**Directions**
Wherever a line in the records below contains "clock", copy that line.

Recorded data:

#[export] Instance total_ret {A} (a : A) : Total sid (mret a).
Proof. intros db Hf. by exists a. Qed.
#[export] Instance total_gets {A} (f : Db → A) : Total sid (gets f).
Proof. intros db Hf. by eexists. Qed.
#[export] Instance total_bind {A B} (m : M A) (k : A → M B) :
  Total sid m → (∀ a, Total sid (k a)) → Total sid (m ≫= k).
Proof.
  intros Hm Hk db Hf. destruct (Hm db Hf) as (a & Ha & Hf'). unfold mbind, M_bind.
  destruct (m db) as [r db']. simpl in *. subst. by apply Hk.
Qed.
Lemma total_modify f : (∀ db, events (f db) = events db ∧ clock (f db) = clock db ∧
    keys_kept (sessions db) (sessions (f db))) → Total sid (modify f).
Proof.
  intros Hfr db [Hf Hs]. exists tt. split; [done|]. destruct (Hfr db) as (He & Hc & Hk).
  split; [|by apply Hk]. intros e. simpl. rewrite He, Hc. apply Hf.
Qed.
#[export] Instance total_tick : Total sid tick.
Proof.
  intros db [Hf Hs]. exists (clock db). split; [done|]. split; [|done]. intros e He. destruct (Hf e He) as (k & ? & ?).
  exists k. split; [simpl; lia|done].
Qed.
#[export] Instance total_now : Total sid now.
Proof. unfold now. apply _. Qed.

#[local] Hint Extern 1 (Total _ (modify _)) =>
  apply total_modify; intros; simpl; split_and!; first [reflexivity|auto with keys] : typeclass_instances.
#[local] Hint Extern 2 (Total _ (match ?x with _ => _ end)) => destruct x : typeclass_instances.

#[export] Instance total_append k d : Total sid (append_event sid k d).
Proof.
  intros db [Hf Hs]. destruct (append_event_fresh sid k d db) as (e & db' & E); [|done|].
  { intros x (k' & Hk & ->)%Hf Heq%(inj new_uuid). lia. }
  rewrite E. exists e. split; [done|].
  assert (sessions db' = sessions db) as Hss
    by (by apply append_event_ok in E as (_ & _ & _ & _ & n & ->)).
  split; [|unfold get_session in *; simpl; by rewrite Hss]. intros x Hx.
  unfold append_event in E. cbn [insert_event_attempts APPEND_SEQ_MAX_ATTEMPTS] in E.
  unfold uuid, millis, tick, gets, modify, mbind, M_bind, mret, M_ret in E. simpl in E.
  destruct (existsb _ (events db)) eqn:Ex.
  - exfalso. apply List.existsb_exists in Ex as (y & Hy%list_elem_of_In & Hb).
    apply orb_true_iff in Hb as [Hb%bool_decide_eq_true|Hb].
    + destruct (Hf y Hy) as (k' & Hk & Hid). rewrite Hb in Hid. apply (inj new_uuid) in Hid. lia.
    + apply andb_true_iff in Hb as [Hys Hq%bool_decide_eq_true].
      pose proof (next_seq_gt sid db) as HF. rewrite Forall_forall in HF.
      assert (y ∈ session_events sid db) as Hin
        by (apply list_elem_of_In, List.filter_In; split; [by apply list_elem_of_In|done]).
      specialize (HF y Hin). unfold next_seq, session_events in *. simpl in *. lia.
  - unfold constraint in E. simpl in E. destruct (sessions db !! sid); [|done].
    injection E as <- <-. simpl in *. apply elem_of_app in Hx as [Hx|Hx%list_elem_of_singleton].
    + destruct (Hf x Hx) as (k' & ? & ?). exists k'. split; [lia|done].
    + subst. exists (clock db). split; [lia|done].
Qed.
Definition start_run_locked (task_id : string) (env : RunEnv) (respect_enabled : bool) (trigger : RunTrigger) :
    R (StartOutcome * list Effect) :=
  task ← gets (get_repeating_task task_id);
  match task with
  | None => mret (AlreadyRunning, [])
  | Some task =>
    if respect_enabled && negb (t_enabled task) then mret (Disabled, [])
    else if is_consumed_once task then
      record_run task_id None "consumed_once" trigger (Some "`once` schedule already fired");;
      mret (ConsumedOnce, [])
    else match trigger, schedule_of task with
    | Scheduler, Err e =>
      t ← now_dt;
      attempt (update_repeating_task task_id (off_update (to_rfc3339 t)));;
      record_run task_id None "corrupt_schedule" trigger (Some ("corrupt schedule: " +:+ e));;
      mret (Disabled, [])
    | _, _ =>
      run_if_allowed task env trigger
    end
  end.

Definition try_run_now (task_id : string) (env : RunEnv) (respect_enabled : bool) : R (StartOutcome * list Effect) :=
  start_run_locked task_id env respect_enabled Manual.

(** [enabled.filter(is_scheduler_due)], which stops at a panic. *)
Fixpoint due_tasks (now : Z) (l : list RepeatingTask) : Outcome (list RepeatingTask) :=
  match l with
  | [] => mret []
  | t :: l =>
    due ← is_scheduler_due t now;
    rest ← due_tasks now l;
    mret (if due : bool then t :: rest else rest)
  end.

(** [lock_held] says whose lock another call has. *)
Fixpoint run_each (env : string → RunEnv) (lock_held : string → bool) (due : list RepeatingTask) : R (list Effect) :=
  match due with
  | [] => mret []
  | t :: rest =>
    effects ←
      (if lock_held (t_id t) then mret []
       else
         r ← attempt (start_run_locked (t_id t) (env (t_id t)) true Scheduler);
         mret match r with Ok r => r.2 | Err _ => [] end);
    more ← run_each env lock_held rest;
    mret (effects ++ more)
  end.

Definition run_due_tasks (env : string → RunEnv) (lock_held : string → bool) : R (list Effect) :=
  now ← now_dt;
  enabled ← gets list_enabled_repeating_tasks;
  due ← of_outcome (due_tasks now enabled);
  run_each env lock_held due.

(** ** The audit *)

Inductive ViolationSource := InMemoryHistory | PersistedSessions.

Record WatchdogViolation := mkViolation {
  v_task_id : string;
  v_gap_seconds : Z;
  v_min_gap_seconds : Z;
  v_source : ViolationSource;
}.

**Solution below**
Lemma total_modify f : (∀ db, events (f db) = events db ∧ clock (f db) = clock db ∧
  intros db [Hf Hs]. exists (clock db). split; [done|]. split; [|done]. intros e He. destruct (Hf e He) as (k & ? & ?).
    + subst. exists (clock db). split; [lia|done].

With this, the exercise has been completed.